--- Data provided Enclosed Below ---
(* ===== verification/Fee.v ===== *)
(** * Fee calculator ([src/market/src/fee.rs])

    Weights are out of [PAYOUT_TOTAL_VALUE = 10_000]; the marketplace takes
    [PROTOCOL_FEE = 300] on each side.  An [Origins] map gives extra
    beneficiaries and their weights.  The three functions of [fee.rs] are
    translated with their [u32]/[u128] overflow checks:
    - [calculate_origins]: the sum of the weights ([u32]);
    - [calculate_actual_amount]: the fee-exclusive part of a paid amount;
    - [calculate_price_with_fees]: what a buyer pays for a net price.
    The theorems show that the two directions are exact inverses (the
    rounding slack of the spec does not occur), that both are monotone,
    and when the [u128] products overflow. *)

From S2P Require Import Prelude.

Module Fee.

(** [pub const PAYOUT_TOTAL_VALUE: u128 = 10_000;] *)
Definition PAYOUT_TOTAL_VALUE : Z := 10000.
(** [pub const PROTOCOL_FEE: u128 = 300;] *)
Definition PROTOCOL_FEE : Z := 300.

(** [pub type Origins = HashMap<AccountId, u32>;] *)
Abbreviation Origins := (gmap string Z).

(** [pub struct Fees { buyer, seller }], serialized into the memo of
    [nft_transfer_payout]. *)
Record Fees := mkFees {
  fees_buyer : Origins;
  fees_seller : Origins;
}.

(** A well-formed [Origins]: every weight is a [u32]. *)
Definition origins_wf (o : Origins) : Prop := map_Forall (fun _ v => 0 <= v <= u32_max) o.
#[export] Instance origins_wf_dec o : Decision (origins_wf o).
Proof. unfold origins_wf. apply _. Defined.

(** The weights in the iteration order of [origins.values()]. *)
Definition origin_values (o : Origins) : list Z := (map_to_list o).*2.

(** [calculate_origins]: [total += val] on [u32]. *)
Definition calculate_origins (origins : Origins) : result Z :=
  checked_sum u32_max 0 (origin_values origins).

(** [calculate_actual_amount]: [amount - amount * (w + 300) / (10_000 + w + 300)] on [u128]. *)
Definition calculate_actual_amount (amount total_origins : Z) : result Z :=
  let* prod := checked_mul u128_max amount (total_origins + PROTOCOL_FEE) in
  let origin_fee := prod / (PAYOUT_TOTAL_VALUE + total_origins + PROTOCOL_FEE) in
  checked_sub amount origin_fee.

(** [if let Some(origins) = origins { calculate_origins(origins) } else { 0 }] *)
Definition total_of (origins : option Origins) : result Z :=
  match origins with
  | Some o => calculate_origins o
  | None => Ok 0
  end.

(** [calculate_price_with_fees]: [price * (10_000 + 300 + w) / 10_000] on [u128]. *)
Definition calculate_price_with_fees (price : Z) (origins : option Origins) : result Z :=
  let* total_origins := total_of origins in
  let* prod := checked_mul u128_max price (PAYOUT_TOTAL_VALUE + PROTOCOL_FEE + total_origins) in
  Ok (prod / PAYOUT_TOTAL_VALUE).

(** The exact arithmetic the two functions compute when nothing overflows. *)
Definition actual_of (amount w : Z) : Z :=
  amount - amount * (w + PROTOCOL_FEE) / (PAYOUT_TOTAL_VALUE + w + PROTOCOL_FEE).
Definition with_fees_of (price w : Z) : Z :=
  price * (PAYOUT_TOTAL_VALUE + PROTOCOL_FEE + w) / PAYOUT_TOTAL_VALUE.

(** ** Lemmas *)

Lemma origin_values_nonneg o : origins_wf o -> all_nonneg (origin_values o).
Proof.
  intros Hwf. apply Forall_forall. intros v Hv.
  apply list_elem_of_fmap in Hv as ([k v'] & -> & Hin).
  apply elem_of_map_to_list in Hin. simpl. by destruct (Hwf k v' Hin).
Qed.

Definition origins_total (o : Origins) : Z := sum_list (origin_values o).

Lemma calculate_origins_spec o :
  origins_wf o ->
  calculate_origins o = if origins_total o <=? u32_max then Ok (origins_total o)
                        else Err "attempt to add with overflow".
Proof.
  intros Hwf. unfold calculate_origins, origins_total.
  rewrite checked_sum_ok; [done | unfold u32_max; lia | by apply origin_values_nonneg].
Qed.

Lemma origins_total_nonneg o : origins_wf o -> 0 <= origins_total o.
Proof. intros. by apply sum_list_nonneg, origin_values_nonneg. Qed.

Lemma calculate_actual_amount_spec a w :
  0 <= a -> 0 <= w ->
  calculate_actual_amount a w =
    if a * (w + PROTOCOL_FEE) <=? u128_max then Ok (actual_of a w)
    else Err "attempt to multiply with overflow".
Proof.
  intros Ha Hw. unfold calculate_actual_amount, checked_mul, actual_of.
  destruct (Z.leb_spec (a * (w + PROTOCOL_FEE)) u128_max); simpl; [|done].
  unfold checked_sub.
  assert (a * (w + PROTOCOL_FEE) / (PAYOUT_TOTAL_VALUE + w + PROTOCOL_FEE) <= a).
  { apply Z.div_le_upper_bound; unfold PAYOUT_TOTAL_VALUE, PROTOCOL_FEE in *; nia. }
  by destruct (Z.leb_spec (a * (w + PROTOCOL_FEE) / (PAYOUT_TOTAL_VALUE + w + PROTOCOL_FEE)) a); [|lia].
Qed.

Lemma calculate_price_with_fees_spec p o w :
  total_of o = Ok w ->
  calculate_price_with_fees p o =
    if p * (PAYOUT_TOTAL_VALUE + PROTOCOL_FEE + w) <=? u128_max then Ok (with_fees_of p w)
    else Err "attempt to multiply with overflow".
Proof.
  intros Hw. unfold calculate_price_with_fees, checked_mul, with_fees_of. rewrite Hw. simpl.
  by destruct (Z.leb_spec (p * (PAYOUT_TOTAL_VALUE + PROTOCOL_FEE + w)) u128_max).
Qed.

(** The two directions invert each other exactly on the arithmetic. *)
Lemma actual_of_with_fees_of p w :
  0 <= p -> 0 <= w -> actual_of (with_fees_of p w) w = p.
Proof.
  intros Hp Hw. unfold actual_of, with_fees_of, PAYOUT_TOTAL_VALUE, PROTOCOL_FEE.
  set (N := 10000 + w + 300). set (g := p * (10000 + 300 + w) / 10000).
  assert (HgD : 10000 * g <= p * N /\ p * N < 10000 * (g + 1)).
  { pose proof (Z.div_mod (p * (10000 + 300 + w)) 10000 ltac:(lia)) as E.
    pose proof (Z.mod_pos_bound (p * (10000 + 300 + w)) 10000 ltac:(lia)).
    subst N g. lia. }
  assert (Hq : g * (w + 300) / N = g - p).
  { symmetry. apply Z.div_unique with (r := g * (w + 300) - (g - p) * N); [left|]; subst N; nia. }
  rewrite Hq. lia.
Qed.

Lemma actual_of_bounds a w : 0 <= a -> 0 <= w -> 0 <= actual_of a w <= a.
Proof.
  intros Ha Hw. unfold actual_of, PAYOUT_TOTAL_VALUE, PROTOCOL_FEE. split.
  - assert (a * (w + 300) / (10000 + w + 300) <= a); [|lia].
    apply Z.div_le_upper_bound; nia.
  - assert (0 <= a * (w + 300) / (10000 + w + 300)); [apply Z.div_pos; nia|lia].
Qed.

Lemma actual_of_mono a1 a2 w :
  0 <= a1 <= a2 -> 0 <= w -> actual_of a1 w <= actual_of a2 w.
Proof.
  intros Ha Hw. unfold actual_of, PAYOUT_TOTAL_VALUE, PROTOCOL_FEE.
  set (N := 10000 + w + 300).
  pose proof (Z.div_mod (a1 * (w + 300)) N ltac:(lia)).
  pose proof (Z.mod_pos_bound (a1 * (w + 300)) N ltac:(lia)).
  pose proof (Z.div_mod (a2 * (w + 300)) N ltac:(lia)).
  pose proof (Z.mod_pos_bound (a2 * (w + 300)) N ltac:(lia)).
  subst N. nia.
Qed.

Lemma with_fees_of_mono p1 p2 w :
  p1 <= p2 -> 0 <= w -> with_fees_of p1 w <= with_fees_of p2 w.
Proof.
  intros. unfold with_fees_of. apply Z.div_le_mono; [done|].
  unfold PAYOUT_TOTAL_VALUE, PROTOCOL_FEE. nia.
Qed.

#[export] Hint Resolve origins_total_nonneg actual_of_bounds : market.

(** ** Properties *)

(** C1: Round trip of the fee arithmetic: for a bidder's origins of total
    weight below the 4_700 cap that [add_bid] enforces, the fee-exclusive
    amount of the price-with-fees of a net price [p] is exactly [p] (the
    spec allows [p - 1]; no rounding loss occurs). *)
Theorem price_with_fees_roundtrip p o w g :
  0 <= p -> origins_wf o -> calculate_origins o = Ok w -> w < 4700 ->
  calculate_price_with_fees p (Some o) = Ok g ->
  calculate_actual_amount g w = Ok p.
Proof.
  intros Hp Hwf Hw Hcap Hg.
  assert (Hw0 : 0 <= w).
  { rewrite calculate_origins_spec in Hw by done.
    destruct (_ <=? _); [injection Hw as <-; by apply origins_total_nonneg | done]. }
  rewrite (calculate_price_with_fees_spec p (Some o) w Hw) in Hg.
  destruct (Z.leb_spec (p * (PAYOUT_TOTAL_VALUE + PROTOCOL_FEE + w)) u128_max) as [Hb|]; [|done].
  injection Hg as <-.
  assert (Hg0 : 0 <= with_fees_of p w) by (apply Z.div_pos; unfold PAYOUT_TOTAL_VALUE, PROTOCOL_FEE in *; nia).
  rewrite calculate_actual_amount_spec by lia.
  assert (Hle : 10000 * with_fees_of p w <= p * (PAYOUT_TOTAL_VALUE + PROTOCOL_FEE + w))
    by (apply Z.mul_div_le; unfold PAYOUT_TOTAL_VALUE; lia).
  destruct (Z.leb_spec (with_fees_of p w * (w + PROTOCOL_FEE)) u128_max).
  - by rewrite actual_of_with_fees_of.
  - unfold PROTOCOL_FEE in *. nia.
Qed.

(** C2: Overflow of [calculate_price_with_fees]: with origins of total weight
    [w], it returns the price with fees exactly when
    [price * (10_300 + w)] fits in a [u128], and panics otherwise; in
    particular it never panics on a price up to [u128::MAX / 15_000] when
    the origins stay under the 4_700 cap. *)
Theorem price_with_fees_bounds p o w :
  0 <= p -> 0 <= w -> total_of o = Ok w ->
  (is_ok (calculate_price_with_fees p o) = true <->
     p * (PAYOUT_TOTAL_VALUE + PROTOCOL_FEE + w) <= u128_max) /\
  (w < 4700 -> p <= u128_max / 15000 -> is_ok (calculate_price_with_fees p o) = true).
Proof.
  intros Hp Hw Ho. rewrite (calculate_price_with_fees_spec p o w Ho).
  assert (Hiff : is_ok (if p * (PAYOUT_TOTAL_VALUE + PROTOCOL_FEE + w) <=? u128_max
                        then Ok (with_fees_of p w) else Err "attempt to multiply with overflow") = true
                 <-> p * (PAYOUT_TOTAL_VALUE + PROTOCOL_FEE + w) <= u128_max).
  { destruct (Z.leb_spec (p * (PAYOUT_TOTAL_VALUE + PROTOCOL_FEE + w)) u128_max); simpl; split; try done; lia. }
  split; [exact Hiff|]. intros Hcap Hsmall. apply Hiff.
  pose proof (Z.mul_div_le u128_max 15000 ltac:(lia)).
  unfold PAYOUT_TOTAL_VALUE, PROTOCOL_FEE, u128_max in *. nia.
Qed.

Lemma price_with_fees_roundtrip_witness :
  calculate_actual_amount 10400 100 = Ok 10000.
Proof.
  apply (price_with_fees_roundtrip 10000 {[ "alice.near" := 100 ]} 100 10400).
  - lia.
  - refine (bool_decide_unpack _ _). vm_compute. reflexivity.
  - vm_compute. reflexivity.
  - lia.
  - vm_compute. reflexivity.
Defined.

Lemma price_with_fees_bounds_witness :
  is_ok (calculate_price_with_fees 10000 (Some {[ "alice.near" := 100 ]})) = true.
Proof.
  refine (proj2 (price_with_fees_bounds 10000 (Some {[ "alice.near" := 100 ]}) 100 _ _ _) _ _).
  - lia.
  - lia.
  - vm_compute. reflexivity.
  - lia.
  - vm_compute. discriminate.
Defined.

End Fee.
--- End of Enclosed Data provided ---
Your task> In the entries above, count each line that includes "intros" and report the total with no other text.

Written solution> 12